5. Les dispositions précitées de l'article L. 2421-3 du code du travail, relatives à l'autorisation de licenciement d'un salarié protégé, ne sont pas incompatibles avec le statut de la Banque de France ni avec les missions de service public dont elle est chargée. Par suite, en vertu du troisième alinéa de l'article L. 142-9 du code monétaire et financier, elles sont applicables aux agents de la Banque de France bénéficiant de la protection qu'elles organisent. Mme B... n'est dès lors pas fondée à soutenir que l'inspection du travail n'était pas compétente pour délivrer l'autorisation de licenciement sollicitée par la Banque de France.

6. En deuxième lieu, il ressort des pièces du dossier que le siège de l'ACPR, lieu de travail principal de Mme B..., est situé 4 place de Budapest, dans le 9e arrondissement de Paris. Cette adresse relève de la section 11 de l'unité de contrôle 9 de l'unité départementale de Paris, sollicitée par l'employeur de la requérante. Par suite, Mme D... E..., inspectrice du travail qui a accordé l'autorisation litigieuse, affectée à cette section par l'arrêté

n° 75-2019-08-01-006 du 1er août 2019, était bien compétente territorialement, en application des dispositions précitées du 4e alinéa de l'article L. 2421-3 du code du travail.

7. En troisième lieu, aux termes du premier alinéa de l'article R. 2421-5 du code du travail : " La décision de l'inspecteur du travail est motivée. ". La décision attaquée vise les dispositions applicables du code du travail, énonce les faits reprochés à Mme B..., les qualifie et relève l'absence de lien entre la demande d'autorisation de licenciement et la candidature de l'intéressée à l'exercice d'un mandat de membre du comité social et économique de l'ACPR. Elle est par suite suffisamment motivée, alors même qu'elle ne reprend pas l'ensemble des arguments présentés par la salariée.
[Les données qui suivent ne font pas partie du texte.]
(* ===== verification/PlanStore.v ===== *)
(** * The tables behind plan confirmation and dispatch

    The task and review tables (WorkStore) beside those a run is built from: the plans,
    the dependencies of tasks, the frozen dispatch specifications, the two snapshots, the
    run queue, and what dispatch only reads.  [uuids] counts the identifiers drawn so far.

    A JSON column holds its value.  The columns of a table that nothing here reads or
    writes are left out. *)

From S2P Require Import Prelude PyStr Sql UnitOfWork Zoom WorkStore.
From S2P Require Scheduler.

(** ** Rows *)

Record EmployeeDependency := {
  ed_employee_task_id : string;
  ed_depends_on_task_id : string;
  ed_company_id : string;
  ed_created_at : string }.

Record DispatchSpec := {
  ds_employee_task_id : string;
  ds_company_id : string;
  ds_company_task_id : string;
  ds_department_task_id : string;
  ds_employee_id : string;
  ds_profile_version_id : string;
  ds_catalog_release_id : string;
  ds_runtime_binding : json;
  ds_routing_policy : json;
  ds_required_capability_tags : json;
  ds_adapter_type : string;
  ds_model_id : string;
  ds_task_workspace_id : string;
  ds_company_revision_id : string;
  ds_department_revision_id : string;
  ds_conversation_id : string;
  ds_workspace_repository_root : string;
  ds_workspace_grant_id : string;
  ds_created_at : string }.

Record AvailabilitySnapshot := {
  av_id : string;
  av_company_id : string;
  av_company_task_id : string;
  av_department_task_id : string;
  av_work_item_type : string;
  av_work_item_id : string;
  av_employee_id : string;
  av_base_profile_version_id : string;
  av_prospective_execution_sha256 : string;
  av_catalog_release_id : string;
  av_checks : json;
  av_overall_status : string;
  av_checked_at : string;
  av_expires_at : string }.
(** The second segment goes out when the first is accepted, the third waits; without the
    capability the second fails; and before the first is accepted nothing happens. *)
Lemma graph_advance_exactly_once_witness :
  let after := Demo.advance "s1" (PlanStore.Demo.chain "accepted" ["python"]) in
  after.1 = Ok (["s2"], []) ∧
  Demo.statuses after.2 = ["accepted"; "assigned"; "waiting_resource"] ∧
  Demo.statuses (Demo.advance "s1" (PlanStore.Demo.chain "accepted" [])).2 = ["accepted"; "failed"; "waiting_resource"] ∧
  Demo.statuses (Demo.advance "s1" (PlanStore.Demo.chain "running" ["python"])).2 =
    ["running"; "waiting_resource"; "waiting_resource"] ∧
  Demo.advance "s1" after.2 = (Ok ([], []), after.2).
Proof.
  intros after. split_and!; [by vm_compute..|].
  apply (graph_advance_exactly_once PlanStore.Demo.uuid4 "now" "soon" (λ _, PlanStore.Demo.sha) Demo.no_candidates
    "co" "s1" (PlanStore.Demo.chain "accepted" ["python"]) ["s2"] [] after.2); by vm_compute.
Defined.

Lemma dispatched_segments_live_witness :
  let after := Demo.advance "s1" (PlanStore.Demo.chain "accepted" ["python"]) in
  ∃ s d, _dispatch_spec_for "co" "s2" (PlanStore.Demo.chain "accepted" ["python"]) = Some (s, d) ∧
    live "co" s d (PlanStore.Demo.chain "accepted" ["python"]).
Proof.
  intros after.
  apply (dispatched_segments_live PlanStore.Demo.uuid4 "now" "soon" (λ _, PlanStore.Demo.sha) Demo.no_candidates
    "co" "s1" (PlanStore.Demo.chain "accepted" ["python"]) ["s2"] [] after.2 "s2"); [by vm_compute..|by left].
Defined.

Lemma demo_uuids_fresh db : RV.review_assignments (reviews_of db) = [] → fresh_ids PlanStore.Demo.uuid4 db.
Proof.
  intros Hnil. split; [|intros a n Ha; rewrite Hnil in Ha; by apply not_elem_of_nil in Ha].
  unfold PlanStore.Demo.uuid4. intros m n Heq. simpl in Heq. injection Heq as Heq.
  exact (inj pretty.pretty _ _ Heq).
Qed.

(** Of a contributor, a colleague and somebody unknown, the colleague reviews. *)
Lemma reviews_dispatched_once_witness :
  let after := Demo.publish (PlanStore.Demo.chain "running" []) in
  after.1 = Ok [("u0", "rev")] ∧
  ∃ k, Demo.publish after.2 = (Ok [], drawn k after.2).
Proof.
  intros after. split; [by vm_compute|].
  destruct (reviews_dispatched_once PlanStore.Demo.uuid4 "now" (λ _, "") "co" "ct" "doc" "document"
    (PlanStore.Demo.chain "running" []) [("u0", "rev")] after.2) as (items & _ & _ & _ & _ & Hk);
    [by vm_compute|by apply demo_uuids_fresh|by intros a ->%list_elem_of_singleton|by vm_compute|exact Hk].
Defined.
8. En dernier lieu, en application de l'article R. 2421-11 du code du travail, l'inspecteur du travail saisi d'une demande d'autorisation de licenciement d'un salarié protégé " procède à une enquête contradictoire au cours de laquelle le salarié peut, sur sa demande, se faire assister d'un représentant de son syndicat ". Le caractère contradictoire de l'enquête menée conformément à ces dispositions impose à l'autorité administrative, saisie d'une demande d'autorisation de licenciement d'un salarié protégé fondée sur un motif disciplinaire, de mettre à même l'employeur et le salarié de prendre connaissance de l'ensemble des éléments déterminants qu'il a pu recueillir, y compris des témoignages, et qui sont de nature à établir ou non la matérialité des faits allégués à l'appui de la demande d'autorisation.

9. Mme B... soutient que le caractère contradictoire de la procédure a été méconnu dès lors que l'administration ne lui a pas communiqué, avant d'autoriser son licenciement, des éléments transmis par son employeur le 28 août 2019, deux jours avant l'édiction de l'autorisation de licenciement. Il ressort toutefois des pièces du dossier que les dernières observations écrites produites par l'employeur de Mme B... ne contenaient aucun élément nouveau ou déterminant, celui-ci se bornant à répondre à deux interrogations de l'inspection du travail relatives à la date de candidature de la salariée aux élections de la délégation du personnel du comité social et économique, et à la date de réception du rapport d'enquête interne par Mme B.... Le moyen tiré de l'irrégularité de la procédure suivie par l'administration doit par suite être écarté.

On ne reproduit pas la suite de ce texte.